The fact was I wanted to keep a small element of surprise.
He regarded me skeptically from under the snowy hedges of his eyebrows, but shrugged. “Be my guest.”
“One more thing. The police seem to have their minds made up one way,” I said. “I’m going to look at whatever information I can get. But if I don’t find anything to contradict their read, I say so.”
“Hell’s bells, I know that. No one’s paying you to kiss ass.”
I handed him one of my cards, with the addition of my cellular phone number handwritten on it. Even with the pair of gold-frame specs he hooked on, he had to hold the card at arm’s length. “Never seen this spelling of ‘Rassmusen’ before.”
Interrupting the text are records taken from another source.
(* ===== verification/SbiIpi.v ===== *)
(** * Inter-processor interrupts ([sbi_ipi.c], [sbi_ipi.h])

    An event is a bit of the receiving hart's [ipi_type] word and a record of
    callbacks.  [ipi_state] holds the globals of [sbi_ipi.c], the word of each
    hart that has a scratch area, the calls made to the interrupt device and the
    firmware events counted; [M] is the state the callbacks work on and [D] the
    data they are given.  A callback that does not return is [None].  The
    functions run without interference from other harts. *)

From S2P Require Import Prelude SbiBitops SbiScratch SbiHartmask SbiMemregion SbiDomain SbiHsm.

Definition SBI_IPI_EVENT_MAX : Z := 64.
Definition SBI_IPI_UPDATE_SUCCESS : Z := 0.
Definition SBI_IPI_UPDATE_BREAK : Z := 1.
Definition SBI_IPI_UPDATE_RETRY : Z := 2.
Definition SBI_PMU_FW_IPI_SENT : Z := 6.
Definition SBI_PMU_FW_IPI_RECVD : Z := 7.

Section Ipi.
Context {M D : Type}.

(** Callbacks take the calling hart; a NULL callback is [None]. *)
Record sbi_ipi_event_ops := mkOps {
  ops_update : option (Z -> Z -> D -> M -> option (Z * M));
  ops_sync : option (Z -> M -> option M);
  ops_process : option (Z -> M -> option M)
}.

Record sbi_ipi_device := mkIpiDev { has_ipi_send : bool; has_ipi_clear : bool }.

Inductive dev_call : Type := DevSend (hartindex : Z) | DevClear (hartindex : Z).

Record ipi_state := mkIpi {
  ipi_ops_array : list (option sbi_ipi_event_ops);
  ipi_dev : option sbi_ipi_device;
  ipi_type : gmap Z Z;
  dev_calls : list dev_call;
  ipi_fw_events : list Z;
  machine : M
}.
Lemma step_merge_inv w s p r q t todo posted ret f :
  tlb_inv w -> w !! s = Some p -> p_send p = Sending t todo posted ->
  r ∈ todo -> r <> s -> w !! r = Some q ->
  bq_update (p_fifo q) (tlb_update_cb t) = (ret, f) ->
  tlb_inv
    (<[s := set_send (if ret =? SBI_FIFO_UNCHANGED then Enqueuing t r todo posted
                      else Counting t r (todo ∖ {[r]}) (<[r := length (executed q)]> posted)) p]>
     (<[r := set_hart (set_fifo f (p_hart q)) q]> w)).
Proof.
  intros Hinv Hs Hsend Hin Hrs Hr Hu.
  pose proof (hart_ok_of w r q Hinv Hr) as (_ & Hb & Hqq & _). apply Forall_app in Hqq as [Hqq _].
  pose proof (hart_ok_of w s p Hinv Hs) as (_ & _ & _ & Hss). rewrite Hsend in Hss.
  pose proof Hss as (Ht & Hdis & _). destruct (Ht t eq_refl) as [Hreq Hfrom].
  pose proof (bq_update_ok (p_fifo q) (tlb_update_cb t) Hb) as Hl. rewrite Hu in Hl.
  destruct Hl as (Hf & _ & Habs).
  { intros x Hx. apply valid_tlb, update_cb_valid; [apply Hreq|by apply valid_tlb]. }
  pose proof (queue_update_cases t (bq_abs (p_fifo q)) Hreq Hqq) as Hc.
  rewrite <- Habs in Hc. destruct Hc as [[-> Hsame]|(Hne & q1 & c & c' & q2 & H1 & H2 & H3 & H45 & H6)].
  - rewrite Z.eqb_refl. apply miss_inv; try done; rewrite ?Hsend; try done.
    by unfold uncounted; rewrite Hsend.
  - destruct (Z.eqb_spec ret SBI_FIFO_UNCHANGED); [done|].
    by apply (merge_hit_inv w s p r q t todo posted f q1 c c' q2).
Qed.

Lemma step_enqueue_inv w s p r q t todo posted rc f :
  tlb_inv w -> w !! s = Some p -> p_send p = Enqueuing t r todo posted -> w !! r = Some q ->
  bq_enqueue (p_fifo q) t false = (rc, f) ->
  tlb_inv
    (<[s := set_send (if rc <? 0 then Sending t todo posted
                      else Counting t r (todo ∖ {[r]}) (<[r := length (executed q)]> posted)) p]>
     (<[r := set_hart (set_fifo f (p_hart q)) q]> w)).
Proof.
  intros Hinv Hs Hsend Hr Hu.
  pose proof (hart_ok_of w r q Hinv Hr) as (_ & Hb & _ & _).
  pose proof (hart_ok_of w s p Hinv Hs) as (_ & _ & _ & Hss). rewrite Hsend in Hss.
  pose proof Hss as (Ht & Hdis & Hin & Hrs). destruct (Ht t eq_refl) as [Hreq Hfrom].
  pose proof (bq_enqueue_ok (p_fifo q) t false Hb) as Hl. rewrite Hu in Hl.
  destruct Hl as (Hf & _ & Habs); [apply valid_tlb, Hreq|].
  unfold Queue.enqueue in Habs. destruct (_ <? _)%nat; injection Habs as -> Habs.
  - by apply enqueue_hit_inv.
  - apply miss_inv; try done; rewrite ?Hsend; try done. by unfold uncounted; rewrite Hsend.
Qed.
Definition sbi_hart_get_smepmp_flags (f : Z) : Z :=
  if IS_SHARED f then
    if IS_SUR_MR f then Z.lor PMP_L (Z.lor PMP_R (Z.lor PMP_W PMP_X))
    else if IS_SUX_MRX f then Z.lor PMP_L (Z.lor PMP_W PMP_X)
    else if IS_SUX_MX f then Z.lor PMP_L PMP_W
    else if IS_SURW_MRW f then Z.lor PMP_W PMP_X
    else if IS_SUR_MRW f then PMP_W
    else 0
  else if M_ONLY_ACCESS f then
    if Z.land f M_ACCESS_MASK =? M_RWX then 0
    else
      add_flag f M_EXECUTABLE PMP_X (add_flag f M_WRITABLE PMP_W
        (add_flag f M_READABLE PMP_R (Z.lor 0 PMP_L)))
  else if SU_ONLY_ACCESS f then
    add_flag f SU_EXECUTABLE PMP_X (add_flag f SU_WRITABLE PMP_W (add_flag f SU_READABLE PMP_R 0))
  else 0.

(** The region can be written to a PMP entry of this hart. *)
Definition pmp_in_range (pmp_log2gran pmp_addr_max : Z) (reg : sbi_domain_memregion) : bool :=
  (pmp_log2gran <=? order reg) && (Z.shiftr (base reg) PMP_SHIFT <? pmp_addr_max).

Definition sbi_hart_smepmp_set (p : pmp) (reg : sbi_domain_memregion)
    (pmp_idx pmp_flags pmp_log2gran pmp_addr_max : Z) : pmp :=
  if pmp_in_range pmp_log2gran pmp_addr_max reg
  then (pmp_set p pmp_idx pmp_flags (base reg) (order reg)).2 else p.

Definition SBI_SMEPMP_RESV_ENTRY : Z := 0.

(** One of the two programming loops: [m_only] selects the regions it programs;
    [false] is the early [return 0] of the function. *)
Fixpoint smepmp_loop (m_only : bool) (regs : list sbi_domain_memregion)
    (count log2gran addr_max pmp_idx : Z) (p : pmp) : bool * pmp :=
  match regs with
  | [] => (true, p)
  | reg :: regs =>
      let pmp_idx := if pmp_idx =? SBI_SMEPMP_RESV_ENTRY then u32 (pmp_idx + 1) else pmp_idx in
      if count <=? pmp_idx then (true, p)
      else if negb (Bool.eqb (M_ONLY_ACCESS (flags reg)) m_only)
      then smepmp_loop m_only regs count log2gran addr_max (u32 (pmp_idx + 1)) p
      else
        let pmp_flags := sbi_hart_get_smepmp_flags (flags reg) in
        if pmp_flags =? 0 then (false, p)
        else smepmp_loop m_only regs count log2gran addr_max (u32 (pmp_idx + 1))
               (sbi_hart_smepmp_set p reg pmp_idx pmp_flags log2gran addr_max)
  end.

Definition sbi_hart_smepmp_configure (d : sbi_domain) (count log2gran addr_max : Z) (p : pmp)
    : Z * pmp :=
  let p := set_mseccfg p MSECCFG_RLB in
  let p := (pmp_disable p SBI_SMEPMP_RESV_ENTRY).2 in
  match smepmp_loop true (dom_regions d) count log2gran addr_max 0 p with
  | (false, p) => (0, p)
  | (true, p) =>
      let p := set_mseccfg p MSECCFG_MML in
      (0, (smepmp_loop false (dom_regions d) count log2gran addr_max 0 p).2)
  end.

Definition oldpmp_flags (f : Z) : Z :=
  add_flag f SU_EXECUTABLE PMP_X (add_flag f SU_WRITABLE PMP_W (add_flag f SU_READABLE PMP_R
    (add_flag f ENF_PERMISSIONS PMP_L 0))).

Fixpoint oldpmp_loop (regs : list sbi_domain_memregion) (count log2gran addr_max pmp_idx : Z)
    (p : pmp) : pmp :=
  match regs with
  | [] => p
  | reg :: regs =>
      if count <=? pmp_idx then p
      else if pmp_in_range log2gran addr_max reg
      then oldpmp_loop regs count log2gran addr_max (u32 (pmp_idx + 1))
             (pmp_set p pmp_idx (oldpmp_flags (flags reg)) (base reg) (order reg)).2
      else oldpmp_loop regs count log2gran addr_max pmp_idx p
  end.

Definition sbi_hart_oldpmp_configure (d : sbi_domain) (count log2gran addr_max : Z) (p : pmp)
    : Z * pmp :=
  (0, oldpmp_loop (dom_regions d) count log2gran addr_max 0 p).

Definition pmp_addr_max (f : sbi_hart_features) : Z :=
  let pmp_bits := u32 (pmp_addr_bits f - 1) in
  Z.lor (u64 (Z.shiftl 1 pmp_bits)) (u64 (u64 (Z.shiftl 1 pmp_bits) - 1)).

(** The trailing [sfence.vma] drops cached translations and changes no
    register. *)
Definition sbi_hart_pmp_configure (f : sbi_hart_features) (d : sbi_domain) (p : pmp) : Z * pmp :=
  if pmp_count f =? 0 then (0, p)
  else if sbi_hart_has_extension f SBI_HART_EXT_SMEPMP
  then sbi_hart_smepmp_configure d (pmp_count f) (pmp_log2gran f) (pmp_addr_max f) p
  else sbi_hart_oldpmp_configure d (pmp_count f) (pmp_log2gran f) (pmp_addr_max f) p.

(** The search for a block around the range; [None] is [SBI_EFAIL]. *)
Fixpoint saddr_loop (fuel : nat) (addr size order : Z) : option (Z * Z) :=
  match fuel with
  | O => None
  | S fuel =>
      if order <? 64 then
        let base := Z.land addr (not64 (u64 (u64 (Z.shiftl 1 order) - 1))) in
        let top := u64 (base + u64 (Z.shiftl 1 order)) in
        let last := u64 (addr + size - 1) in
        if (base <=? addr) && (addr <? top) && (base <=? last) && (last <? top)
        then Some (base, order)
        else saddr_loop fuel addr size (order + 1)
      else None
  end.

Definition sbi_hart_map_saddr (f : sbi_hart_features) (addr size : Z) (p : pmp)
    : option (Z * pmp) :=
  if negb (sbi_hart_has_extension f SBI_HART_EXT_SMEPMP) then Some (SBI_OK, p)
  else
    mapped ← is_pmp_entry_mapped p SBI_SMEPMP_RESV_ENTRY;
    if mapped : bool then Some (SBI_ENOSPC, p)
    else
      match saddr_loop 65 addr size (Z.max (pmp_log2gran f) (log2roundup size)) with
      | None => Some (SBI_EFAIL, p)
      | Some (base, order) =>
          Some (SBI_OK, (pmp_set p SBI_SMEPMP_RESV_ENTRY (Z.lor PMP_W PMP_X) base order).2)
      end.

Definition sbi_hart_unmap_saddr (f : sbi_hart_features) (p : pmp) : Z * pmp :=
  if negb (sbi_hart_has_extension f SBI_HART_EXT_SMEPMP) then (SBI_OK, p)
  else pmp_disable p SBI_SMEPMP_RESV_ENTRY.

End Pmp.

(** ** Lemmas: configuration bytes *)

Definition pmp_ok (p : pmp) : Prop := forall k, 0 <= cfg p k < 2 ^ 8.

Lemma byte_bits x i j : 0 <= i -> 0 <= j ->
  Z.testbit (byte x i) j = (j <? 8) && Z.testbit x (j + 8 * i).
Proof.
  intros. unfold byte. change 0xff with (Z.ones 8).
  rewrite Z.land_spec, Z.shiftr_spec, ones_bits by lia.
  rewrite andb_comm. f_equal. zcases; done || lia.
Qed.

Lemma land_ff_range x : 0 <= Z.land x 0xff < 2 ^ 8.
Proof. change 0xff with (Z.ones 8). rewrite Z.land_ones by lia. by apply Z.mod_pos_bound. Qed.

(** A byte that fits is read back from its place. *)
Lemma assemble_byte f b i :
  (forall k, 0 <= f k < 2 ^ 8) -> 0 <= i < 8 -> byte (assemble f b) i = f (b + i).
Proof.
  intros Hf Hi. apply Z.bits_inj'. intros j Hj. rewrite byte_bits by lia.
  zcases; cbn [andb].
  2:{ by rewrite (bits_above 8) by (try apply Hf; lia). }
  assert (forall k s, s = 8 * k -> 0 <= k < 8 ->
    Z.testbit (Z.shiftl (f (b + k)) s) (j + 8 * i) = (k =? i) && Z.testbit (f (b + i)) j) as Hk.
  { intros k s -> Hk. rewrite Z.shiftl_spec by lia. zcases; cbn [andb].
    - subst k. f_equal. lia.
    - destruct (Z_lt_le_dec i k); [by rewrite Z.testbit_neg_r by lia|].
      by rewrite (bits_above 8) by (try apply Hf; lia). }
  assert (Z.testbit (f b) (j + 8 * i) = (0 =? i) && Z.testbit (f (b + i)) j) as H0.
  { rewrite <- (Hk 0 0) by lia. by rewrite Z.add_0_r, Z.shiftl_0_r. }
  unfold assemble. rewrite !Z.lor_spec, H0.
  rewrite (Hk 1), (Hk 2), (Hk 3), (Hk 4), (Hk 5), (Hk 6), (Hk 7) by lia.
  rewrite <- !andb_orb_distrib_l.
  assert (i = 0 \/ i = 1 \/ i = 2 \/ i = 3 \/ i = 4 \/ i = 5 \/ i = 6 \/ i = 7)
    as [-> |[-> |[-> |[-> |[-> |[-> |[-> | ->]]]]]]] by lia; done.
Qed.

(** The shift and mask of entry [n]'s byte. *)
Lemma cfg_place n : 0 <= n < 64 ->
  pmpcfg_shift n = 8 * (n mod 8) /\ first_of (pmpcfg_csr n) = n - n mod 8 /\
  (pmpcfg_csr n <? CSR_PMPADDR0) = true.
Proof.
  intros Hn. unfold pmpcfg_shift, pmpcfg_csr, first_of.
  assert (forallb (fun n => (Z.shiftl (Z.land n 7) 3 =? 8 * (n mod 8)) &&
    (4 * (Z.land (CSR_PMPCFG0 + Z.shiftr n 2) (Z.lnot 1) - CSR_PMPCFG0) =? n - n mod 8) &&
    (Z.land (CSR_PMPCFG0 + Z.shiftr n 2) (Z.lnot 1) <? CSR_PMPADDR0)) (seqZ 0 64) = true) as H
    by (vm_compute; reflexivity).
  rewrite forallb_forall in H. specialize (H n). rewrite !andb_true_iff, !Z.eqb_eq in H.
  destruct H as [[??]?]; [|done]. apply list_elem_of_In, elem_of_seqZ. lia.
Qed.

Lemma mask_bits s i : 0 <= s <= 56 -> 0 <= i ->
  Z.testbit (u64 (Z.shiftl 0xff s)) i = (s <=? i) && (i <? s + 8).
Proof.
  intros. change 0xff with (Z.ones 8). rewrite wrap_bits, shiftl_bits, ones_bits by lia.
  zcases; cbn; try done; lia.
Qed.

(** Replacing one byte of a configuration register. *)
Lemma replace_byte w v s i : 0 <= s < 8 -> 0 <= i < 8 ->
  byte (Z.lor (Z.land w (not64 (u64 (Z.shiftl 0xff (8 * s)))))
          (Z.land (u64 (Z.shiftl v (8 * s))) (not64 (not64 (u64 (Z.shiftl 0xff (8 * s))))))) i
  = if i =? s then Z.land v 0xff else byte w i.
Proof.
  intros. apply Z.bits_inj'. intros j Hj. rewrite byte_bits by lia.
  rewrite Z.lor_spec, !Z.land_spec, !not64_bits, mask_bits, wrap_bits, shiftl_bits by lia.
  destruct (i =? s) eqn:E.
  - apply Z.eqb_eq in E as ->. change 0xff with (Z.ones 8). rewrite Z.land_spec, ones_bits by lia.
    replace (j + 8 * s - 8 * s) with j by lia.
    zcases; cbn; rewrite ?andb_true_r, ?andb_false_r; cbn; try done; lia.
  - apply Z.eqb_neq in E. rewrite byte_bits by lia.
    zcases; cbn; rewrite ?andb_true_r, ?andb_false_r, ?orb_false_r; cbn; try done; lia.
Qed.

Lemma clear_byte w s i : 0 <= s < 8 -> 0 <= i < 8 ->
  byte (Z.land w (not64 (u64 (Z.shiftl 0xff (8 * s))))) i = if i =? s then 0 else byte w i.
Proof.
  intros Hs Hi. pose proof (replace_byte w 0 s i Hs Hi) as H.
  rewrite Z.shiftl_0_l, Z.land_0_l in H. change (u64 0) with 0 in H.
  by rewrite Z.land_0_l, Z.lor_0_r in H.
Qed.

(** ** Lemmas: one entry at a time *)

(** [p'] is [p] with entry [n] replaced. *)
Definition with_entry (p p' : pmp) (n c a : Z) : Prop :=
  mseccfg p' = mseccfg p /\ (forall k, cfg p' k = upd (cfg p) n c k) /\
  (forall k, paddr p' k = upd (paddr p) n a k) /\ pmp_ok p'.

(** The byte and the address [pmp_set] stores. *)
Definition pmp_cfg (prot log2len : Z) : Z :=
  Z.land (Z.lor (Z.land prot (not64 PMP_A))
            (if log2len =? PMP_SHIFT then PMP_A_NA4 else PMP_A_NAPOT)) 0xff.

Definition pmp_addr (addr log2len : Z) : Z :=
  if log2len =? PMP_SHIFT then Z.shiftr addr PMP_SHIFT
  else if log2len =? 64 then ULONG_MAX
  else
    let addrmask := u64 (u64 (Z.shiftl 1 (log2len - PMP_SHIFT)) - 1) in
    Z.lor (Z.land (Z.shiftr addr PMP_SHIFT) (not64 addrmask)) (Z.shiftr addrmask 1).

Lemma read_cfg p n i : pmp_ok p -> 0 <= n < 64 -> 0 <= i < 8 ->
  byte (csr_read_num p (pmpcfg_csr n)) i = cfg p (n - n mod 8 + i).
Proof.
  intros Hp Hn Hi. destruct (cfg_place n Hn) as (_ & Hf & Hc).
  unfold csr_read_num, read. rewrite Hc, Hf. by apply assemble_byte.
Qed.

Lemma read_addr p n : 0 <= n -> csr_read_num p (CSR_PMPADDR0 + n) = paddr p n.
Proof.
  intros. unfold csr_read_num, read, CSR_PMPADDR0. zcases; [lia|]. f_equal. lia.
Qed.

(** Writing a configuration register in which only the byte of entry [n]
    changes. *)
Lemma write_cfg bits p n v c :
  pmp_ok p -> 0 <= n < 64 -> locked p n = false -> 0 <= c < 2 ^ 8 ->
  (forall i, 0 <= i < 8 -> byte v i = if i =? n mod 8 then c
                                   else byte (csr_read_num p (pmpcfg_csr n)) i) ->
  with_entry p (csr_write_num bits p (pmpcfg_csr n) v) n c (paddr p n).
Proof.
  intros Hp Hn Hl Hc Hv. destruct (cfg_place n Hn) as (_ & Hf & Hr).
  unfold csr_write_num, write. rewrite Hr, Hf.
  assert (0 <= n mod 8 < 8) by (apply Z.mod_pos_bound; lia).
  assert (forall k, (if (n - n mod 8 <=? k) && (k <? n - n mod 8 + 8) && negb (locked p k)
                     then byte v (k - (n - n mod 8)) else cfg p k) = upd (cfg p) n c k) as E.
  { intros k. unfold upd. zcases; cbn [andb]; try lia; try done.
    - subst k. rewrite Hl. cbn. rewrite Hv by lia. by rewrite (proj2 (Z.eqb_eq _ _)) by lia.
    - destruct (locked p k); cbn; [done|]. rewrite Hv by lia.
      rewrite (proj2 (Z.eqb_neq _ _)) by lia. rewrite read_cfg by (done || lia). f_equal. lia. }
  split; [done|]. split; [exact E|]. split.
  - intros k. unfold upd. cbn. by zcases; subst.
  - intros k. cbn. rewrite E. unfold upd. zcases; [done|apply Hp].
Qed.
“No one has. It’s a printer’s error. I’m halfway done with a deck of five hundred.”
He put it in his shirt pocket. “I suppose you’ll want to be paid.” His laugh was the first trace of mirth he’d shown.
“I laugh at it all the time, too. Your lawyer will take care of me. Oh, and just an observation, Pop. You keep saying ‘hell’s bells’ and calling folks ‘geezer,’ the slickers around here are going to think you’re an anachronistic old seadog.”
He squinted one eye, and I suddenly felt like Bluto. “Just let ’em try.”
As I set off, I realized I liked the guy. If he was a little clattery and overprotective, that was okay. I knew where I stood with him. After freelancing for the past few months for a monolith, where people wore faces like cold coffee—if you got to see anyone at all—I was glad to have a real person, and not to have a sense that my sole purpose was protecting some outfit’s Dun and Bradstreet rating. Sonders’s rating appeared to be the good regard he held his workers in, including Troy Pepper. I felt inspired to want to prove him right.